FFB regresaba a continuación a aquella característica sustancial al marxismo que era su vocación generalista o histórico-dialéctica, «a su intención de relacionarlo todo con todo, lo económico con lo social y con lo político con lo antropológico-cultural para así tratar de explicar el mundo capitalista y cambiarlo de base, transformarlo» [1]. En el plano epistemológico, […]
FFB regresaba a continuación a aquella característica sustancial al marxismo que era su vocación generalista o histórico-dialéctica, «a su intención de relacionarlo todo con todo, lo económico con lo social y con lo político con lo antropológico-cultural para así tratar de explicar el mundo capitalista y cambiarlo de base, transformarlo» [1]. En el plano epistemológico, el problema principal del marxismo, visto en perspectiva, era probablemente que, por comparación con otras corrientes filosóficas o con las ciencias sociales académicamente establecidas, hacía una apuesta muy fuerte, «imposible». Pretender -¡a la vez!- explicar el mundo económico-social en el que vivimos, hacer su crítica documentada y científica y transformarlo en sentido socialista tal vez fuera apuntar demasiado alto, una tarea sobrehumana que dirían los lógicos y epistemólogos analíticos.
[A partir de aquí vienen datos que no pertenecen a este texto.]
Definition countShift (tenantId shiftIdText actorId : string) (scope : BranchScope) (denominations : list (string * number)) (version : option Z)
    (now clock : Z) : tx CountResult :=
  let shiftId := as_uuid shiftIdText in
  shift ← lockShift tenantId shiftId scope;
  _ ← assertVersion shift version;
  _ ← assert_closable shift;
  _ ← assertNoPendingWork tenantId shiftId false now;
  settings ← loadCashSettings tenantId;
  counted ← domain (countedTotalFromDenominations denominations (map int (cs_denominations settings)));
  expected ← expectedFromEntries tenantId shiftId shift;
  let variance := nsub counted expected in
  let row := before_close shift {| cl_status := PENDING_CLOSE; cl_expected := nval expected; cl_actual := Some (nval counted);
    cl_variance := Some (nval variance); cl_denominations := Some denominations; cl_countedBy := Some actorId; cl_countedAt := Some now;
    cl_reason := sh_reason shift; cl_varianceNote := sh_varianceNote shift; cl_requestedBy := sh_requestedBy shift;
    cl_requestedAt := sh_requestedAt shift;
    cl_step := StepCounted actorId clock (nval counted) (nval expected) (nval variance) denominations |} in
  _ ← update_shift (tenantId, shiftId) row;
  view ← mapShiftRow shiftId row settings clock;
  mret {| cr_shift := view; cr_counted := counted; cr_expected := expected; cr_variance := variance;
          cr_decision := decideShiftClose variance (int (cs_tolerance settings)) (int (cs_approvalAbove settings)) |}.

(** What [finalizeClose] takes. *)
Record CloseData := {
  cd_counted : number; cd_countedBy : option string; cd_denominations : option (list (string * number)); cd_expected : number; cd_variance : number;
  cd_reason : option string; cd_note : option string; cd_closedBy : string; cd_approvedBy : option string }.

(** [a ?? b]. *)
Definition coalesce {A} (a b : option A) : option A := match a with Some _ => a | None => b end.

Definition variance_entry (tenantId shiftId : string) (p : CloseData) (entryId : string) (now : Z) : tx (option string) :=
  if negb (neq (cd_variance p) (int 0)) then
    entry ← recordCashEntry tenantId {| ci_shift := shiftId; ci_kind := if nlt (cd_variance p) (int 0) then CASH_SHORTAGE else CASH_OVERAGE;
      ci_amount := nval (cd_variance p); ci_reason := Some (default "within_tolerance" (cd_reason p)); ci_note := cd_note p; ci_order := None;
      ci_return := None; ci_tender := None; ci_staff := cd_countedBy p; ci_source := "close:" +:+ shiftId |} true entryId now;
    mret (Some (er_entryId entry))
  else mret None.

Definition finalizeClose (tenantId shiftId : string) (s : ShiftRow) (settings : CashSettings) (p : CloseData) (entryId : string) (now clock : Z)
    : tx PosShiftResponse :=
  varianceEntryId ← variance_entry tenantId shiftId p entryId now;
  let closeNote := coalesce (cd_note p) (sh_varianceNote s) in
  let row := with_close s {| cl_status := CLOSED; cl_expected := nval (cd_expected p); cl_actual := Some (nval (cd_counted p));
      cl_variance := Some (nval (cd_variance p)); cl_denominations := cd_denominations p; cl_countedBy := cd_countedBy p;
      cl_countedAt := coalesce (sh_countedAt s) (Some now); cl_reason := cd_reason p; cl_varianceNote := closeNote;
      cl_requestedBy := sh_requestedBy s; cl_requestedAt := sh_requestedAt s;
      cl_step := StepClosed (bool_decide (is_Some (cd_approvedBy p))) (cd_closedBy p) clock (nval (cd_variance p)) (cd_reason p) varianceEntryId |}
    closeNote (Some (cd_closedBy p)) (Some now) (cd_approvedBy p) (match cd_approvedBy p with Some _ => Some now | None => None end)
    (Some (cs_responsibility settings)) in
  _ ← update_shift (tenantId, shiftId) row;
  opening ← toMoney (sh_opening row);
  expected ← toMoney (sh_expected row);
  actual ← toMoney (nval (cd_counted p));
  variance ← toMoney (nval (cd_variance p));
  _ ← outbox_add (ShiftClosed shiftId (sh_code row) (sh_branch row) (sh_staff row) opening expected actual variance (sh_reason row) (sh_varianceNote row)
        (sh_responsibility row) (sh_countedBy row) (sh_closedBy row) (sh_approvedBy row) varianceEntryId now);
  mapShiftRow shiftId row settings clock.

Record CloseShiftReqDto := { cz_version : option Z; cz_actual : option Z; cz_reason : option string; cz_note : option string }.

(** The count a close goes by: the total given now, or the count made before. *)
Definition count_of (s : ShiftRow) (actorId : string) (actualCash : option Z) : tx (number * option string * option (list (string * number))) :=
  match actualCash with
  | Some a => amount ← domain (parseVndAmount (VNum (int a)) true); counted ← domain (vndNumber amount); mret (counted, Some actorId, None)
  | None =>
      match sh_status s, sh_actual s with
      | PENDING_CLOSE, Some a => counted ← toMoney a; mret (int counted, sh_countedBy s, sh_denominations s)
      | _, _ => rule COUNT_REQUIRED 400
      end
  end.

Definition closeShift (tenantId shiftIdText actorId : string) (scope : BranchScope) (dto : CloseShiftReqDto) (entryId : string) (now clock : Z)
    : tx PosShiftResponse :=
  let shiftId := as_uuid shiftIdText in
  shift ← lockShift tenantId shiftId scope;
  _ ← assertVersion shift (cz_version dto);
  _ ← assert_closable shift;
  _ ← assertNoPendingWork tenantId shiftId true now;
  settings ← loadCashSettings tenantId;
  count ← count_of shift actorId (cz_actual dto);
  let counted := count.1.1 in
  expected ← expectedFromEntries tenantId shiftId shift;
  let variance := nsub counted expected in
  let decision := decideShiftClose variance (int (cs_tolerance settings)) (int (cs_approvalAbove settings)) in
  if negb (bool_decide (decision = WITHIN_TOLERANCE)) && match cz_reason dto with None => true | Some r => String.eqb r "" end
  then rule VARIANCE_REASON_REQUIRED 400
  else
    let countedBy := coalesce count.1.2 (Some actorId) in
    if bool_decide (decision = APPROVAL_REQUIRED_CLOSE) then
      let row := before_close shift {| cl_status := PENDING_APPROVAL; cl_expected := nval expected; cl_actual := Some (nval counted);
        cl_variance := Some (nval variance); cl_denominations := count.2; cl_countedBy := countedBy;
        cl_countedAt := coalesce (sh_countedAt shift) (Some now); cl_reason := cz_reason dto; cl_varianceNote := cz_note dto;
        cl_requestedBy := Some actorId; cl_requestedAt := Some now;
        cl_step := StepCloseRequested actorId clock (nval variance) (cz_reason dto) (cz_note dto) |} in
      _ ← update_shift (tenantId, shiftId) row;
      mapShiftRow shiftId row settings clock
    else
      finalizeClose tenantId shiftId shift settings {| cd_counted := counted; cd_countedBy := countedBy; cd_denominations := count.2;
        cd_expected := expected; cd_variance := variance; cd_reason := cz_reason dto; cd_note := cz_note dto; cd_closedBy := actorId;
        cd_approvedBy := None |} entryId now clock.

Definition approveClose (tenantId shiftIdText actorId : string) (scope : BranchScope) (note : option string) (entryId : string) (now clock : Z)
    : tx PosShiftResponse :=
  let shiftId := as_uuid shiftIdText in
  shift ← lockShift tenantId shiftId scope;
  match sh_status shift with
  | CLOSED => rule SHIFT_ALREADY_CLOSED 409
  | OPEN | PENDING_CLOSE => rule SHIFT_NOT_OPEN 409
  | PENDING_APPROVAL =>
      if bool_decide (sh_countedBy shift = Some actorId) || bool_decide (sh_requestedBy shift = Some actorId) then rule APPROVER_IS_COUNTER 403
      else
        settings ← loadCashSettings tenantId;
        expected ← expectedFromEntries tenantId shiftId shift;
        counted ← match sh_actual shift with Some a => toMoney a | None => type_error end;
        finalizeClose tenantId shiftId shift settings {| cd_counted := int counted; cd_countedBy := sh_countedBy shift;
          cd_denominations := sh_denominations shift; cd_expected := expected; cd_variance := nsub (int counted) expected;
          cd_reason := sh_reason shift; cd_note := coalesce note (sh_varianceNote shift); cd_closedBy := actorId; cd_approvedBy := Some actorId |}
          entryId now clock
  end.

Definition rejectClose (tenantId shiftIdText actorId : string) (scope : BranchScope) (note : string) (clock : Z) : tx PosShiftResponse :=
  let shiftId := as_uuid shiftIdText in
  shift ← lockShift tenantId shiftId scope;
  match sh_status shift with
  | CLOSED => rule SHIFT_ALREADY_CLOSED 409
  | OPEN => rule SHIFT_NOT_OPEN 409
  | _ =>
      counted ← toMoneyOrNull (sh_actual shift);
      let row := before_close shift {| cl_status := OPEN; cl_expected := sh_expected shift; cl_actual := None; cl_variance := None;
        cl_denominations := None; cl_countedBy := None; cl_countedAt := None; cl_reason := None; cl_varianceNote := None; cl_requestedBy := None;
        cl_requestedAt := None; cl_step := StepSentBack actorId clock note counted (sh_denominations shift) (sh_countedBy shift) |} in
      _ ← update_shift (tenantId, shiftId) row;
      settings ← loadCashSettings tenantId;
      mapShiftRow shiftId row settings clock
  end.

Record CashEntryReqDto := { cq_payIn : bool; cq_amount : Z; cq_reason : string; cq_note : option string }.

Record AddEntryResult := { ae_replayed : bool; ae_entry : EntryRow }.

Definition addCashEntry (tenantId shiftIdText actorId : string) (scope : BranchScope) (k : option string) (dto : CashEntryReqDto)
    (uuid entryId : string) (now : Z) : tx AddEntryResult :=
  shift ← find_shift (tenantId, as_uuid shiftIdText);
  match shift with
  | None => rule SHIFT_NOT_FOUND 404
  | Some s =>
      if negb (branchAllowed scope (sh_branch s)) then rule SHIFT_NOT_FOUND 404
      else
        let sourceKey := if blank k then "cash:" +:+ uuid
          else "cash:" +:+ shiftIdText +:+ ":" +:+ String.substring 0 100 (trim (default "" k)) in
        result ← recordCashEntry tenantId {| ci_shift := shiftIdText; ci_kind := if cq_payIn dto then PAY_IN else PAY_OUT;
          ci_amount := if cq_payIn dto then cq_amount dto else - cq_amount dto; ci_reason := Some (trim (cq_reason dto)); ci_note := cq_note dto;
          ci_order := None; ci_return := None; ci_tender := None; ci_staff := Some actorId; ci_source := sourceKey |} false entryId now;
        entry ← gets (fun d => List.find (fun e => String.eqb (en_id e) (er_entryId result)) (cash_entries d));
        match entry with
        | None => type_error
        | Some e => _ ← toMoney (en_amount e); mret {| ae_replayed := er_replayed result; ae_entry := e |}
        end
  end.

Definition with_planned_end (s : ShiftRow) (at_ : Z) : ShiftRow :=
  {| sh_code := sh_code s; sh_branch := sh_branch s; sh_register := sh_register s; sh_registerId := sh_registerId s; sh_staff := sh_staff s;
     sh_status := sh_status s; sh_opening := sh_opening s; sh_sales := sh_sales s; sh_refunds := sh_refunds s; sh_expected := sh_expected s;
     sh_actual := sh_actual s; sh_variance := sh_variance s; sh_openNote := sh_openNote s; sh_closeNote := sh_closeNote s;
     sh_closedBy := sh_closedBy s; sh_openedAt := sh_openedAt s; sh_closedAt := sh_closedAt s; sh_version := sh_version s + 1;
     sh_denominations := sh_denominations s; sh_countedBy := sh_countedBy s; sh_countedAt := sh_countedAt s; sh_reason := sh_reason s;
     sh_varianceNote := sh_varianceNote s; sh_requestedBy := sh_requestedBy s; sh_requestedAt := sh_requestedAt s;
     sh_approvedBy := sh_approvedBy s; sh_approvedAt := sh_approvedAt s; sh_responsibility := sh_responsibility s;
     sh_plannedEnd := Some at_; sh_history := sh_history s |}.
La mayoría de las corrientes filosóficas contemporáneas habían expresado dudas sobre el proyecto o lo habían considerado de imposible realización. Incluso alguna de las corrientes filosóficas contemporáneas que simpatiza con la tradición, como la formada por los autores de la Escuela de Frankfurt, «se habían ido distanciando progresivamente de aquel proyecto basándose en la idea de que una cosa es la comprensión crítica de la historia y de la estructura del capitalismo propuesta por Marx, cosa aceptable, y otra, muy distinta, su idea de la transformación de la sociedad capitalista en un sentido revolucionario como consecuencia de la agudización de contradicciones denominadas ‘objetivas». No había que confundir planos, señalaban filósofos no siempre muy exquisitos y puestos en temas epistemológicos.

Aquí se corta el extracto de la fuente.